Soal BPJS, Asosiasi Klinik: Sebenarnya Kami tidak Senang

Soal BPJS, Asosiasi Klinik: Sebenarnya Kami tidak Senang

Jakarta, CNBC Indonesia - Komisi IX Dewan Perwakilan Rakyat Republik Indonesia menggelar rapat kerja dengan sejumlah stake holder di sektor kesehatan di ruang rapat Komisi IX DPR RI, Kompleks Parlemen, Senayan, Jakarta, Kamis (7/11/2019). Salah satu pihak yang diundang adalah Asosiasi Klinik Indonesia.

Dalam kesempatan itu, Anggota Komisi IX DPR RI dari Fraksi Partai Demokrasi Indonesia Perjuangan Abidin Fikri menanyakan apakah klinik-klinik senang bekerja sama dengan Badan Penyelenggara Jaminan Sosial Kesehatan. Pertanyaan itu dijawab oleh Ketua Asosiasi Klinik Indonesia Eddy Junaedy.

"Mungkin pertanyaan apakah RS atau klinik seneng atau gak seneng jawabannya. Mau tidak mau harus seneng dengan tidak seneng. Kenapa sudah tidak ada lagi yang bukan BPJS? Sebenernya kami tidak seneng. Tapi sudah tidak ada lagi pasien yang tidak BPJS. Semua sudah BPJS. Apalagi datang ke klinik. Pasien umum paling 1-2 pasien," ujar Eddy.

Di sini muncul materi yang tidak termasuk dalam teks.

(* ===== verification/AzureWrappers.v ===== *)
(** * providers/azure/client/types.go: the client wrappers

    The calls of azure-sdk-for-go start an operation and return a future, or
    return the first of a chain of pages; the wrappers wait for the future and
    collect the pages.  They implement the calls the provider makes. *)

From S2P Require Import Prelude GoStd AzureNet AzurePools AzureClient.

(** ** The client of one kind of resource

    A client of azure-sdk-for-go for the resource [A], with the futures and
    pages it returns. *)
Class ResourceClient (E A : Type) := {
  future : Type;
  page : Type;
  rc_Get : Config → string → string → prog E A;
  rc_CreateOrUpdate : Config → string → string → A → prog E future;
  rc_Delete : Config → string → string → prog E future;
  rc_ListAll : Config → prog E page;
  WaitForCompletionRef : future → prog E ();
  Result : future → prog E A;
  NotDone : page → bool;
  Values : page → list A;
  Next : page → prog E page;
}.

Section wrapper.
Context {E : Type} (A : Type) `{!ResourceClient E A} (c : Config).

(** The four [CreateOrUpdate] wrappers. *)
Definition CreateOrUpdate (resourceGroupName name : string) (parameters : A) : prog E A :=
  future ← rc_CreateOrUpdate c resourceGroupName name parameters;
  _ ← WaitForCompletionRef future;
  Result future.

(** [virtualMachineClientWrapper.Delete] and [networkInterfaceClientWrapper.Delete]. *)
Definition Delete (resourceGroupName name : string) : prog E () :=
  r ← catch (rc_Delete c resourceGroupName name);
  match r with
  | inr err =>
      notFound ← lift (IsNotFound (Some err));
      if notFound : bool then mret () else fail err
  | inl future => WaitForCompletionRef future
  end.

(** The loop of the three [ListAll] wrappers; how many pages there are is up to
    Azure. *)
Fixpoint collect (fuel : nat) (listPage : page) (re : list A) : prog E (list A) :=
  if NotDone listPage then
    match fuel with
    | 0 => lift (Panic "out of fuel")
    | S fuel =>
        next ← Next listPage;
        collect fuel next (re ++ Values listPage)
    end
  else mret re.

Definition ListAll (fuel : nat) : prog E (list A) :=
  listPage ← rc_ListAll c;
  collect fuel listPage [].

(** ** Pages *)

(** The chain of pages from [p] on: what it holds, and whether it ends or breaks
    off with an error or a panic of [Next]. *)
Inductive chain : page → E → list A → result () → E → Prop :=
| chain_end p e : NotDone p = false → chain p e [] (Ok ()) e
| chain_next p e p' e' l r e'' :
    NotDone p = true → Next p e = (Ok p', e') → chain p' e' l r e'' →
    chain p e (Values p ++ l) r e''
| chain_error p e err e' : NotDone p = true → Next p e = (Err err, e') → chain p e (Values p) (Err err) e'
| chain_panic p e why e' :
    NotDone p = true → Next p e = (Panic why, e') → chain p e (Values p) (Panic why) e'.

(** What is returned for a chain: all of it, or nothing of it. *)
Definition all_or_error (re l : list A) (r : result ()) : result (list A) :=
  match r with Ok _ => Ok (re ++ l) | Err err => Err err | Panic why => Panic why end.

Lemma collect_chain p e l r e' :
  chain p e l r e' →
  ∃ n, ∀ fuel re, n <= fuel → collect fuel p re e = (all_or_error re l r, e').
Proof.
  induction 1 as [p e Hd|p e p' e' l r e'' Hd Hn _ [n IH]|p e err e' Hd Hn|p e why e' Hd Hn].
  - exists 0. intros fuel re _. destruct fuel; simpl; rewrite Hd, app_nil_r; done.
  - exists (S n). intros [|fuel] re Hf; [lia|]. simpl. rewrite Hd.
    rewrite (prog_bind_Ok _ _ _ _ _ Hn), IH by lia.
    destruct r; simpl; [|done..]. by rewrite (assoc_L (++)).
  - exists 1. intros [|fuel] re Hf; [lia|]. simpl. by rewrite Hd, (prog_bind_eq _ _ _ _ _ Hn).
  - exists 1. intros [|fuel] re Hf; [lia|]. simpl. by rewrite Hd, (prog_bind_eq _ _ _ _ _ Hn).
Qed.

Lemma chain_collect fuel p re e l e' :
  collect fuel p re e = (Ok l, e') → ∃ l', l = re ++ l' ∧ chain p e l' (Ok ()) e'.
Proof.
  revert p re e. induction fuel as [|fuel IH]; intros p re e; simpl; destruct (NotDone p) eqn:Hd;
    try done.
  1,3: intros [= <- <-]; exists []; split; [by rewrite app_nil_r|by constructor].
  destruct (Next p e) as [[p'| |] e1] eqn:Hn; rewrite (prog_bind_eq _ _ _ _ _ Hn); [|done..].
  intros (l' & -> & Hc)%IH. exists (Values p ++ l'). split; [by rewrite (assoc_L (++))|].
  by econstructor.
Qed.

(** C39: [ListAll] returns the values of all pages in their order exactly when the
    chain of pages ends; a page that cannot be fetched makes it an error,
    whatever was collected before. *)
Theorem ListAll_pages e p e1 :
  rc_ListAll c e = (Ok p, e1) →
  (∀ l r e2, chain p e1 l r e2 →
     ∃ n, ∀ fuel, n <= fuel → ListAll fuel e = (all_or_error [] l r, e2)) ∧
  (∀ fuel l e2, ListAll fuel e = (Ok l, e2) → chain p e1 l (Ok ()) e2).
Proof.
  intros Hp. unfold ListAll. split.
  - intros l r e2 [n Hn]%collect_chain. exists n. intros fuel Hf.
    rewrite (prog_bind_Ok _ _ _ _ _ Hp). by apply Hn.
  - intros fuel l e2. rewrite (prog_bind_Ok _ _ _ _ _ Hp). by intros (l' & -> & Hc)%chain_collect.
Qed.
End wrapper.

(** ** The calls of the provider

    The wrappers implement the interfaces the provider is written against; the
    future of [loadBalancerClientWrapper.Delete] is not waited for. *)
Section sdk.
Context {E : Type}.
Context (authorize : Config → E → result ()).
Context `{!ResourceClient E AzureLB, !ResourceClient E SecurityGroup, !ResourceClient E Interface,
  !ResourceClient E VirtualMachine, !ResourceClient E PublicIP}.

(** The wrappers of the four kinds of client. *)
Definition securityGroup_CreateOrUpdate := CreateOrUpdate SecurityGroup.
Definition loadBalancer_ListAll := ListAll AzureLB.
Definition loadBalancer_CreateOrUpdate := CreateOrUpdate AzureLB.
Definition virtualMachine_ListAll := ListAll VirtualMachine.
Definition virtualMachine_CreateOrUpdate := CreateOrUpdate VirtualMachine.
Definition virtualMachine_Delete := Delete VirtualMachine.
Definition networkInterface_ListAll := ListAll Interface.
Definition networkInterface_CreateOrUpdate := CreateOrUpdate Interface.
Definition networkInterface_Delete := Delete Interface.

Definition wrapped_sdk : AzureSDK E := {|
  Authorizer := authorize;
  LoadBalancers_Get := rc_Get;
  LoadBalancers_CreateOrUpdate := loadBalancer_CreateOrUpdate;
  LoadBalancers_Delete c g n := _ ← rc_Delete (A := AzureLB) c g n; mret ();
  SecurityGroups_Get := rc_Get;
  SecurityGroups_CreateOrUpdate := securityGroup_CreateOrUpdate;
  Interfaces_Get := rc_Get;
  Interfaces_CreateOrUpdate := networkInterface_CreateOrUpdate;
  VirtualMachines_Get := rc_Get;
  PublicIPAddresses_Get := rc_Get;
|}.

(** Deleting a load balancer that is not there is a success, and so is one whose
    deletion goes on in the background: the operation that was started is not
    waited for. *)
Lemma LoadBalancer_Delete_wrapped c g n e :
  @LoadBalancer_Delete E wrapped_sdk c g n e =
    match rc_Delete (A := AzureLB) c g n e with
    | (Ok _, e') => (Ok (), e')
    | (Err err, e') => (match IsNotFound (Some err) with
                        | Ok true => Ok ()
                        | Ok false => Err err
                        | Err err => Err err
                        | Panic why => Panic why
                        end, e')
    | (Panic why, e') => (Panic why, e')
    end.
Proof.
  unfold LoadBalancer_Delete, catch, fail, lift. cbn [LoadBalancers_Delete wrapped_sdk]. unfold_prog.
  destruct (rc_Delete c g n e) as [[| |] e']; [done| |done]. by destruct (IsNotFound (Some e0)) as [[]| |].
Qed.
End sdk.

(** ** Witness *)

(** A client with two pages of numbers. *)
#[local] Instance paged : ResourceClient () nat := {|
  future := (); page := list (list nat);
  rc_Get c g n e := (Ok 0, e);
  rc_CreateOrUpdate c g n x e := (Ok (), e);
  rc_Delete c g n e := (Ok (), e);
  rc_ListAll c e := (Ok [[1; 2]; [3]], e);
  WaitForCompletionRef f e := (Ok (), e);
  Result f e := (Ok 0, e);
  NotDone p := match p with [] => false | _ => true end;
  Values p := match p with l :: _ => l | [] => [] end;
  Next p e := (Ok (tail p), e);
|}.

Lemma ListAll_pages_witness :
  let c := {| SubscriptionID := ""; ClientID := ""; ClientSecret := ""; TenantID := "" |} in
  @rc_ListAll () nat paged c () = (Ok ([[1; 2]; [3]] : list (list nat)), ()) ∧
  (∃ n, ∀ fuel, n <= fuel → ListAll nat c fuel () = (Ok [1; 2; 3], ())) ∧
  ListAll nat c 2 () = (Ok [1; 2; 3], ()).
Proof.
  intros c. split; [reflexivity|]. split; [|reflexivity].
  destruct (@ListAll_pages () nat paged c () [[1; 2]; [3]] () eq_refl) as [H _].
  destruct (H [1; 2; 3] (Ok ()) ()) as [n Hn].
  - change [1; 2; 3] with ([1; 2] ++ ([3] ++ [])). eapply chain_next; [done..|].
    eapply chain_next; [done..|]. by constructor.
  - exists n. exact Hn.
Defined.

Ihwal kerja sama dengan BPJS Kesehatan, Ia menceritakan bahwa ada perjanjian kerja sama (PKS) dengan klinik pada 2016. Hal itu bertujuan untuk melindungi klinik-klinik anggota BPJS Kesehatan.

Namun, ada satu hal yang mengganjal, yaitu terkait dengan akreditasi. Eddy menyebut Asosiasi Klinik Indonesia meminta hal itu jangan dulu dijalankan.

"Karena kami sudah hitung-hitungan cost biayanya cukup tinggi. Kami tidak mau surveyor datang ke klinik minta hotel bintang 5, minta musik, minta penyanyi dangdut dan macam. Mungkin teman-teman PERSI (Perhimpunan Rumah Sakit Seluruh Indonesia) dan lain tidak berani ungkapkan tapi saya harus ungkapkan karena saya pekerja di RS," ujarnya.

Anggota Komisi IX DPR RI dari Fraksi Partai Keadilan Sejahtera Netty Prasetiyani Heryawan mengaku kaget dengan penuturan Eddy. Ia mengatakan DPR RI akan menggunakan fungsi pengawasan perihal praktik-praktik tidak benar dalam akreditasi klinik maupun rumah sakit.

"Kalau kita bicara akreditasi apa aja sih yang menjadi indikator kenaikan dan pengendalian mutu? Kan akreditasi itu berbanding lurus dengan mutu yang bisa diberikan oleh layanan kesmas. Bagi masyarakat kan gitu. itu yang akan kita pelototin. Tentu saja pengawasan yang lain menertibkan. Jangan sampai berbiaya tinggi. Jangan sampai ada persepsi yang berbeda," kata Netty.

Ia menilai akreditasi itu wajar berbiaya tinggi lantaran hal-hal teknis seperti pengelolaan sampah dan limbah. Namun, apabila untuk hal-hal yang artifisial bahkan cenderung merusak moral, maka hal itu harus jadi bagian yang diawasi DPR RI.